Valentin Lebedev
Diary of a Cosmonaut

Slept like the dead. Woke up feeling wonderful. In my dream I heard a communication session — voices — started listening closely and woke up. It was Tolya already talking with the ground. It was 8:45.

Without getting dressed — as we often do in the mornings — I floated to station post one and got on comm. A medical day. Wall-to-wall experiments today. So far so good. Medicine is only a distraction, especially on Earth. You can’t always say that out loud; we have too many wonderful specialists, people devoted to their work. But there are people who merely speak the medical language, without concrete deeds. I’d call them the ones standing at the front entrance of medicine. They’ll hand you a glass of water, flash by at the right moment in a white coat, show concern for your health in public in front of the bosses, propose projects about strengthening health — but it’s all just sounds they revel in, relishing their imaginary participation in the great cause.

Nasty little people, and they’re not only found in medicine! Anger wells up when you see and hear their kind, and there’s nothing you can do about it. That’s how a medical day turned into a treatise.

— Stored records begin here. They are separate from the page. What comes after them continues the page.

Lemma str_rev_app_spec s acc : str_rev_app s acc = str_rev s +:+ acc.
Proof.
  unfold str_rev. revert acc.
  induction s as [|a s IH]; intros acc; simpl; [done|].
  rw IH (IH (String a "")). by rw str_app_assoc.
Qed.
Lemma str_rev_cons a s : str_rev (String a s) = str_rev s +:+ String a "".
Proof. unfold str_rev at 1. simpl. apply str_rev_app_spec. Qed.
Lemma str_rev_app_distr u v : str_rev (u +:+ v) = str_rev v +:+ str_rev u.
Proof.
  induction u as [|a u IH]; [by rw str_app_nil str_app_nil_r|].
  by rw str_app_cons !str_rev_cons IH str_app_assoc.
Qed.
Lemma str_rev_involutive s : str_rev (str_rev s) = s.
Proof.
  induction s as [|a s IH]; [done|].
  by rw str_rev_cons str_rev_app_distr IH.
Qed.

Lemma str_forall_app P u v : str_forall P (u +:+ v) = str_forall P u && str_forall P v.
Proof. induction u; [done|]. rw str_app_cons. simpl. by rw IHu andb_assoc. Qed.

(** Occurrence of a byte. *)
Definition no_byte (c : ascii) (s : string) : bool := str_forall (fun a => negb (bool_decide (a = c))) s.

Lemma no_byte_app c u v : no_byte c (u +:+ v) = no_byte c u && no_byte c v.
Proof. apply str_forall_app. Qed.

Lemma Split_no_byte c s : no_byte c s = true -> Split c s = [s].
Proof.
  unfold no_byte. induction s as [|a s IH]; simpl; [done|]. intros H. bool_to_prop.
  rw decide_False //. by rw IH.
Qed.

Lemma Split_app c u v :
  no_byte c u = true -> Split c (u +:+ String c v) = u :: Split c v.
Proof.
  unfold no_byte. induction u as [|a u IH]; simpl; intros H.
  - by case_decide.
  - bool_to_prop. rw decide_False //. by rw IH.
Qed.

Lemma Split_not_nil c s : Split c s <> [].
Proof. destruct s; simpl; [done|]. case_decide; [done|]. by destruct (Split c s). Qed.

(** Separator-terminated encodings parse back uniquely. *)
Lemma sep_app_inj c u v u' v' :
  no_byte c u = true -> no_byte c u' = true ->
  u +:+ String c v = u' +:+ String c v' -> u = u' /\ v = v'.
Proof.
  unfold no_byte. revert u'.
  induction u as [|a u IH]; intros [|a' u'] Hu Hu' H; simpl in *; bool_to_prop.
  - by simplify_eq.
  - by simplify_eq.
  - by simplify_eq.
  - simplify_eq. edestruct IH; [done..|]. by subst.
Qed.

Lemma Cut_app c u v :
  no_byte c u = true -> Cut c (u +:+ String c v) = (u, v, true).
Proof.
  unfold no_byte. induction u as [|a u IH]; simpl; intros H.
  - by case_decide.
  - bool_to_prop. rw decide_False //. by rw IH.
Qed.

Lemma Cut_spec c s k v :
  Cut c s = (k, v, true) -> s = k +:+ String c v /\ no_byte c k = true.
Proof.
  unfold no_byte. revert k v. induction s as [|a s IH]; intros k v; simpl; [done|].
  case_decide as Ha; [intros [= <- <-]; by subst|].
  destruct (Cut c s) as [[k' v'] ok] eqn:E. intros [= <- <- ->].
  destruct (IH _ _ eq_refl) as [-> ?]. rw str_app_cons. split; [done|].
  simpl. by rw bool_decide_eq_false_2.
Qed.

(** ** Lemmas on sorting and maps *)

Lemma sort_strings_Permutation l : sort_strings l ≡ₚ l.
Proof. apply merge_sort_Permutation. Qed.

Lemma elem_of_sort_strings x l : x ∈ sort_strings l <-> x ∈ l.
Proof. by rw sort_strings_Permutation. Qed.

Lemma sort_strings_length l : length (sort_strings l) = length l.
Proof. by rw sort_strings_Permutation. Qed.

(** Sorting forgets the order of its input: Go's random map iteration followed by
    [sort.Strings] is deterministic. *)
Lemma sort_strings_perm l1 l2 : l1 ≡ₚ l2 -> sort_strings l1 = sort_strings l2.
Proof.
  intros H. apply (StronglySorted_unique String.le).
  - apply StronglySorted_merge_sort; apply _.
  - apply StronglySorted_merge_sort; apply _.
  - by rw !sort_strings_Permutation.
Qed.

#[export] Instance sort_strings_Proper : Proper ((≡ₚ) ==> eq) sort_strings.
Proof. intros l1 l2. apply sort_strings_perm. Qed.

Lemma elem_of_sorted_keys {V} (m : gmap string V) k :
  k ∈ sorted_keys m <-> is_Some (m !! k).
Proof.
  unfold sorted_keys. rw elem_of_sort_strings list_elem_of_fmap. split.
  - intros ([k' v] & -> & H%elem_of_map_to_list). eauto.
  - intros [v H]. exists (k, v). by rw elem_of_map_to_list.
Qed.

Lemma sorted_keys_NoDup {V} (m : gmap string V) : NoDup (sorted_keys m).
Proof. unfold sorted_keys. rw sort_strings_Permutation. apply NoDup_fst_map_to_list. Qed.

#[export] Hint Rewrite @elem_of_sort_strings @elem_of_sorted_keys : rat.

Today we worked with “Delta” in mode 80 for calculating observation point coordinates. In the evening Savchenko came on comm and lobbed another puzzle about the sextant. After the session we took a station flashlight, placed it about three meters from the sextant and one meter below its axis. We started changing the “Delta-one” setting. The flashlight entered the sextant’s field of view at the 5 o’clock position at a setting of 90 degrees, and at 180 degrees it moved in an arc up to the 11 o’clock position. Then we placed the flashlight one meter above the sextant axis and started entering “Delta-two.” The flashlight entered the field of view at 1 o’clock and moved down to 8 o’clock. We transmitted this data to the ground — let them sort it out.